Reid is the primary play caller but says Nagy often makes suggestions. “And if I feel like I’m in a rut, I give it to him and let him dial it up,” Reid says. “I guess the point is if he’s got something he likes, you go call it. I have that kind of trust in him.”
With the Chiefs, Reid always has been credited for offensive achievements, while struggles usually have been blamed on his offensive coordinators. And that’s been the case this year. Nagy is expected to be interviewed for head coach openings in January, but it won’t be because of the Chiefs’ offensive performance this season. If measured in yards and DVOA, the Chiefs offense has been acceptable. But if measured in impact on victory, it has been a significant disappointment – especially the late-game wilts.
Nagy’s appeal as a head coach is about more than what he can do to help his team get first downs and points, however.
Most coaches, especially those who have been to summits as Reid has, are surrounded by bootlickers. But all of them need someone who can tell them when they’re wrong. Reid says he can count on Nagy for truth – even if it’s hard truth.
“He gives you an honest answer, whether it’s good or bad,” Reid says.
Nagy tries to develop young assistant coaches on the staff, sharing mistakes he made and conducting mock job interviews. He has helped Chiefs executives, too. When then-assistant general manager Mike Borgonzi prepared to become a general manager, he and Nagy talked through scenarios and bounced ideas off one another. Borgonzi became general manager of the Titans in 2025.

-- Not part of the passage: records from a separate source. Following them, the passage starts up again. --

(* ===== verification/EngineOps.v ===== *)
(** * What put, delete and the era bit do

    The functional behaviour of the engine's writes on the invariant: an [Ok]
    put makes the key hold the new body and no other key changes; an [Err]
    changes what no key holds, whatever system call or transaction failed;
    without faults a put is [Ok]. *)

From Stdlib Require Import ZArith Lia Strings.Byte.
From stdpp Require Import base list gmap strings.
From S2P Require Import Prelude Domain Table Piece Segment SegmentFacts Writer Engine EngineInv.
Open Scope Z_scope.

Section EngineOps.
Context {T : Type → Type} `{RT : !RedbTable T, RTS : !RedbTableSpec T}
  `{EE : !EngineEnv, EES : !EngineEnvSpec}.
Implicit Types (e : engine T) (t : tables T) (k : BlockKey) (d : bytes).

(** No fault ahead. *)
Definition quiet e : Prop := faults (e_seg e) = [] ∧ db_faults e = [].

(** The engine is ready to write: the writer is in step with its file, there
    is a next segment id, and faults do not lead to a failover or to a retry
    after a torn write. *)
Record ready e : Prop := {
  rd_inv : inv e;
  rd_wr : wr_ok crc32 (e_seg e);
  rd_calm : calm (e_seg e);
  rd_free : next_free (e_seg e);
  rd_max : max_size (sg_wr (e_seg e)) <= 2 ^ 64;
  rd_ballast : ballast_bytes (cfg e) = 0 ∨ faults (e_seg e) = [];
}.

(** The key holds [o], every other key what it held. *)
Definition updated e e' k (o : option bytes) : Prop :=
  ∀ k' d', holds e' k' d' ↔ if decide (k = k') then o = Some d' else holds e k' d'.

Definition unchanged e e' : Prop := ∀ k d, holds e' k d ↔ holds e k d.

#[global] Instance unchanged_preorder : PreOrder unchanged.
Proof.
  split; [by intros e k d |]. intros e1 e2 e3 H1 H2 k d. by rewrite (H2 k d), (H1 k d).
Qed.

Lemma holds_fun e k d d' : inv e → holds e k d → holds e k d' → d = d'.
Proof. intros HI H1%get_holds H2%get_holds; try done. congruence. Qed.

(** ** Updates of the tables *)

Lemma rows_put_inline fs t k d :
  rows_ok fs t →
  let t' := with_addr (tremove k) (with_inline (tinsert k d) t) in
  rows_ok fs t' ∧
  ∀ k' d', holds_t fs t' k' d' ↔ if decide (k = k') then Some d = Some d' else holds_t fs t k' d'.
Proof.
  intros [Hr Hd] t'. split; [split |].
  - intros k' v. simpl. rewrite tget_tremove. case_decide; [done |]. apply Hr.
  - intros k'. simpl. rewrite tget_tremove, tget_tinsert. case_decide; [by left | apply Hd].
  - intros k' d'. unfold holds_t. simpl. rewrite tget_tremove, tget_tinsert. case_decide; [| done].
    split; [intros [? | (? & ? & _)]; done | by left].
Qed.

Lemma rows_delete fs t k :
  rows_ok fs t →
  let t' := with_inline (tremove k) (with_addr (tremove k) t) in
  rows_ok fs t' ∧
  ∀ k' d', holds_t fs t' k' d' ↔ if decide (k = k') then None = Some d' else holds_t fs t k' d'.
Proof.
  intros [Hr Hd] t'. split; [split |].
  - intros k' v. simpl. rewrite tget_tremove. case_decide; [done |]. apply Hr.
  - intros k'. simpl. rewrite !tget_tremove. case_decide; [by left | apply Hd].
  - intros k' d'. unfold holds_t. simpl. rewrite !tget_tremove. case_decide; [| done].
    split; [intros [? | (? & ? & _)]; done | done].
Qed.

(** A new row for a key that has no inline body afterwards. *)
Lemma rows_put_addr fs t k v d :
  rows_ok fs t → row_ok fs k v d →
  let t' := with_inline (tremove k) (with_addr (tinsert k v) t) in
  rows_ok fs t' ∧ holds_t fs t' k d ∧
  ∀ k' d', k ≠ k' → holds_t fs t' k' d' ↔ holds_t fs t k' d'.
Proof.
  intros [Hr Hd] Hrow t'. split; [split | split].
  - intros k' v'. simpl. rewrite tget_tinsert. case_decide; subst; [| apply Hr].
    intros [= <-]. eauto.
  - intros k'. simpl. rewrite tget_tremove, tget_tinsert. case_decide; [by right | apply Hd].
  - right. exists v. simpl. by rewrite tget_tinsert_eq.
  - intros k' d' Hne. unfold holds_t. simpl. by rewrite tget_tremove_ne, tget_tinsert_ne.
Qed.

(** The row of a key that already has one is replaced by an equivalent one. *)
Lemma rows_replace fs t k v0 v d :
  rows_ok fs t → tget (t_addr t) k = Some v0 → row_ok fs k v d →
  let t' := with_addr (tinsert k v) t in
  rows_ok fs t' ∧ holds_t fs t' k d ∧
  ∀ k' d', k ≠ k' → holds_t fs t' k' d' ↔ holds_t fs t k' d'.
Proof.
  intros [Hr Hd] Hv0 Hrow t'. split; [split | split].
  - intros k' v'. simpl. rewrite tget_tinsert. case_decide; subst; [| apply Hr].
    intros [= <-]. eauto.
  - intros k'. simpl. rewrite tget_tinsert. case_decide; subst; [| apply Hd].
    right. destruct (Hd k'); congruence.
  - right. exists v. simpl. by rewrite tget_tinsert_eq.
  - intros k' d' Hne. unfold holds_t. simpl. by rewrite tget_tinsert_ne.
Qed.

(** ** The invariant after a transaction *)

Lemma inv_tb e t fs : inv e → rows_ok (seg_files e) t → inv (set_tb t (set_db_faults fs e)).
Proof. intros [HB Hfo _] Hr. by split. Qed.

Lemma ready_tb e t fs :
  ready e → rows_ok (seg_files e) t → ready (set_tb t (set_db_faults fs e)).
Proof. intros [HI ? ? ? ? ?] Hr. split; try done. by apply inv_tb. Qed.

Lemma ready_db_faults e fs : ready e → ready (set_db_faults fs e).
Proof. intros [[HB Hfo Hr] ? ? ? ? ?]. by split. Qed.

Lemma inv_db_faults e fs : inv e → inv (set_db_faults fs e).
Proof. intros [HB Hfo Hr]. by split. Qed.

Lemma inv_set_used e u : inv e → inv (set_used u e).
Proof. intros [HB Hfo Hr]. by split. Qed.

(** ** The body and its row *)

Definition key_fits k : Prop := blen k < 2 ^ 16.
Definition data_fits d : Prop := blen d < 2 ^ 32.
Definition obj_fits (o : option Z) : Prop := match o with Some o => 0 <= o < 2 ^ 64 | None => True end.

Lemma compress_body_fits c d stored flags :
  compress_body c d = (stored, flags) → data_fits d →
  blen stored < 2 ^ 32 ∧ 0 <= flags < 2 ^ 16 ∧
  ∀ addr crc obj, row_body {| ae_addr := addr; ae_crc := crc; ae_logical_len := wrap 32 (blen d);
                              ae_flags := flags; ae_obj_logical := obj |} stored d.
Proof.
  unfold compress_body, data_fits. intros Hc Hd. pose proof (blen_nonneg d).
  assert (wrap 32 (blen d) = blen d) as -> by (by apply wrap_small).
  destruct (_ && _).
  - destruct (zstd_compress d) as [z |] eqn:Hz.
    + destruct (Z.ltb_spec (blen z) (blen d)); injection Hc as <- <-; [| done].
      split; [lia | split; [done |]]. intros addr crc obj. unfold row_body, open_body. simpl.
      rewrite (zstd_round _ _ Hz), Z.eqb_refl. done.
    + by injection Hc as <- <-.
  - by injection Hc as <- <-.
Qed.

(** The row written for an appended record fits its format and opens to the
    body. *)
Lemma appended_row k stored logical flags obj s s' rec d :
  appended crc32 k stored logical flags s s' rec →
  key_fits k → blen stored < 2 ^ 32 → 0 <= flags < 2 ^ 16 → 0 <= logical < 2 ^ 32 → obj_fits obj →
  wr_base s → next_free s → max_size (sg_wr s) <= 2 ^ 64 →
  (∀ addr crc, row_body {| ae_addr := addr; ae_crc := crc; ae_logical_len := logical;
                           ae_flags := flags; ae_obj_logical := obj |} stored d) →
  let entry := {| ae_addr := r_addr rec; ae_crc := r_crc rec; ae_logical_len := logical;
                  ae_flags := flags; ae_obj_logical := obj |} in
  entry_fits entry ∧ row_ok (files s') k (encode_addr entry) d.
Proof.
  intros [Hok _ Hid Hre Hk Hst Hfl Hlo Hcrc Ha Hoff] Hkf Hsf Hff Hlf Hof HB Hfree Hmax Hop entry.
  unfold next_free in Hfree. pose proof (wb_id _ HB).
  assert (entry_fits entry) as Hfits.
  { unfold entry_fits. simpl. rewrite Ha, Hcrc. simpl.
    pose proof (blen_nonneg k). pose proof (blen_nonneg stored).
    pose proof (crc32_range (k ++ stored)). unfold key_fits in *.
    split_and!; try lia. by destruct obj. }
  split; [done |]. eexists _, _, rec. rewrite decode_encode_addr by done. split; [done |].
  simpl. rewrite Hst. eauto 10.
Qed.

Lemma appended_inv e k stored logical flags s rec :
  inv e → appended crc32 k stored logical flags (e_seg e) s rec → inv (set_e_seg s e).
Proof. intros HI Hap. apply inv_sstep; [done | apply Hap | apply Hap]. Qed.

(** ** put *)

(** What holds after a put of [d], or of a row for it. *)
Definition put_post e k d (r : result DomainError unit) e' : Prop :=
  match r with
  | Ok _ => inv e' ∧ wr_ok crc32 (e_seg e') ∧ calm (e_seg e') ∧ updated e e' k (Some d)
  | Err _ => inv e' ∧ unchanged e e' ∧ ¬ quiet e
  end.

Lemma wp_put_inline e k d : ready e → wp (put_inline k d) (put_post e k d) e.
Proof.
  intros HR. pose proof (rd_inv _ HR) as HI. apply wp_txn; [intros fs _ | intros m fs Hf].
  - simpl. destruct (rows_put_inline _ _ k d (inv_rows _ HI)) as [Hr Hh].
    pose proof (bump_old_same (tget (t_addr (tb e)) k)
      (with_addr (tremove k) (with_inline (tinsert k d) (tb e)))) as Hs.
    split_and!; [by apply inv_tb; [| eapply same_data_rows] | apply HR | apply HR |].
    intros k' d'. rewrite <-Hh. symmetry. by apply same_data_holds.
  - split; [by apply inv_db_faults | split; [done |]]. by intros [_ ?].
Qed.

Lemma wp_index_body e e1 k v d :
  inv e1 → wr_ok crc32 (e_seg e1) → calm (e_seg e1) → unchanged e e1 →
  (quiet e → quiet e1) → row_ok (seg_files e1) k (encode_addr v) d →
  wp (index_body k v) (put_post e k d) e1.
Proof.
  intros HI HW HC HU HQ Hrow. apply wp_txn; [intros fs _ | intros m fs Hf].
  - simpl. destruct (rows_put_addr _ _ _ _ _ (inv_rows _ HI) Hrow) as (Hr & Hk & Hh).
    set (t' := with_inline _ _) in *. pose proof (bump_old_same (tget (t_addr (tb e1)) k) t') as Hs.
    assert (inv (set_tb (bump_old (tget (t_addr (tb e1)) k) t') (set_db_faults fs e1))) as HI'
      by (apply inv_tb; [done | by eapply same_data_rows]).
    split_and!; try done. intros k' d'. case_decide as Hkk; subst.
    + split; [| intros [= ->]; by apply (same_data_holds _ _ _ _ _ Hs)].
      intros Hd'. f_equal. eapply holds_fun; [exact HI' | | exact Hd'].
      by apply (same_data_holds _ _ _ _ _ Hs).
    + unfold holds at 1. simpl. rewrite <-(same_data_holds _ _ _ _ _ Hs), Hh by done. apply HU.
  - split; [by apply inv_db_faults | split; [done |]]. intros Hq. by destruct (HQ Hq).
Qed.

(** A body append: [Ok] is [appended] to the writer's state, an [Err] has
    changed nothing that is held. *)
Lemma wp_append_body e k stored logical flags
    (Q : result DomainError (RecordAddr * Z) → engine T → Prop) :
  ready e → record_fits k stored logical flags →
  (∀ s rec, appended crc32 k stored logical flags (e_seg e) s rec →
     Q (Ok (r_addr rec, r_crc rec)) (set_e_seg s e)) →
  (∀ m e', faults (e_seg e) ≠ [] → inv e' → unchanged e e' → Q (Err m) e') →
  wp (append_body k stored logical flags) Q e.
Proof.
  intros HR Hfit HO HE. pose proof (rd_inv _ HR) as HI. unfold append_body. wp_step.
  apply wp_on_seg, wp_append; try apply HR; try done.
  - apply crc32_range.
  - intros er s Hf HB HS _.
    assert (inv (set_e_seg s e)) as HI' by (by apply inv_sstep).
    assert (unchanged e (set_e_seg s e)) as HU by (intros k' d'; symmetry; by apply holds_sstep).
    case_bool_decide; wp_step; [| by apply HE].
    unfold wp, release_ballast_file. simpl.
    destruct (rd_ballast _ HR) as [-> |]; [| done]. by apply HE.
Qed.

Lemma wp_put_impl e k d obj :
  ready e → key_fits k → data_fits d → obj_fits obj →
  wp (put_impl k d obj) (put_post e k d) e.
Proof.
  intros HR Hk Hd Ho. pose proof (rd_inv _ HR) as HI. unfold put_impl. do 2 wp_step.
  destruct (_ && _); [by apply wp_put_inline |].
  destruct (compress_body (cfg e) d) as [stored flags] eqn:Hc.
  destruct (compress_body_fits _ _ _ _ Hc Hd) as (Hs & Hf & Hop).
  assert (0 <= wrap 32 (blen d) < 2 ^ 32) as Hl by (by apply wrap_bound). wp_step.
  apply wp_append_body; [done | split_and!; first [done | apply Hl | apply Hf] | |].
  - intros s rec Hap. do 2 wp_step. eapply wp_index_body.
    + apply inv_set_used. by eapply appended_inv.
    + apply Hap.
    + eapply calm_sstep; [apply Hap | apply HR].
    + intros k' d'. symmetry. apply (holds_sstep e s); [done | apply Hap | apply Hap].
    + intros [Hq1 Hq2]. split; [by apply (ap_step _ _ _ _ _ _ _ _ Hap) | done].
    + eapply (appended_row k stored _ flags obj); try done; apply HR.
  - intros m e' Hfa HI' HU. split; [done | split; [done |]]. by intros [? _].
Qed.

(** ** delete *)

Lemma wp_delete e k :
  inv e →
  wp (engine_delete k) (λ r e', inv e' ∧ e_seg e' = e_seg e ∧ cfg e' = cfg e ∧
    match r with
    | Ok _ => updated e e' k None
    | Err _ => unchanged e e' ∧ ¬ quiet e
    end) e.
Proof.
  intros HI. apply wp_txn; [intros fs _ | intros m fs Hf].
  - simpl. destruct (rows_delete _ _ k (inv_rows _ HI)) as [Hr Hh].
    pose proof (bump_old_same (tget (t_addr (tb e)) k)
      (with_inline (tremove k) (with_addr (tremove k) (tb e)))) as Hs.
    split_and!; [by apply inv_tb; [| eapply same_data_rows] | done | done |].
    intros k' d'. rewrite <-Hh. symmetry. by apply same_data_holds.
  - split_and!; [by apply inv_db_faults | done | done | done |]. by intros [_ ?].
Qed.
End EngineOps.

As part of her new life, former Fox reporter Laura Okmin is coaching coaches interested in self-improvement. Nagy enlisted her for a project she calls “Blind Spots.” Okmin interviewed nearly 50 people who had worked with Nagy, asking about his blind spots. She presented their assessments to him in a 45-page report without attribution.
As difficult as it was for him to take in, he found it enlightening.
Nagy knows now that if he becomes a head coach again, he will try to hire an assistant who will tell him when he’s off course, like he does with Reid. He didn’t have that in Chicago.
But he also knows he will be true to his convictions and not be swayed too much by too many.
His focus will be on leading. He won’t be a play caller.
In a game of wild emotional swings, Reid is as consistent as a heartbeat. Nagy will always be passionate, but if there is a next time around, he intends to have a more controlled demeanor like Reid.
The culture he hopes to foster will encourage players to feel loose and free in their assignments and not be sabotaged by details, as he now knows his Bears sometimes became.
He will try to get ahead of problems, rather than chase them as he did with Robinson.
Nagy was one of the reasons Robinson wanted to be a Bear in 2018, and one of the reasons he said he wanted to join the Chiefs earlier this year.
“If he gets another chance to be a head coach, I think he’ll do phenomenal,” says Robinson, who was playing for the Rams in 2022 when he and Nagy met on the field before a game. Nagy apologized for not being more open with him the year before, and Robinson expressed his gratitude for what Nagy helped him achieve. They hugged it out.
Reid believed Nagy would be an excellent coach when he left the Chiefs in 2018. He thinks he’ll be a better one if he leaves again.
“What I saw in 2018 was a coach of the year,” Reid says. “And that’s what I still see — there’s a coach of the year in there.”
For that coach to re-emerge, Nagy knows he will need to adhere to his son Brayden’s advice, which he followed well in 2018.
“What I’ve learned,” he says, “is be me all four years, not just one.”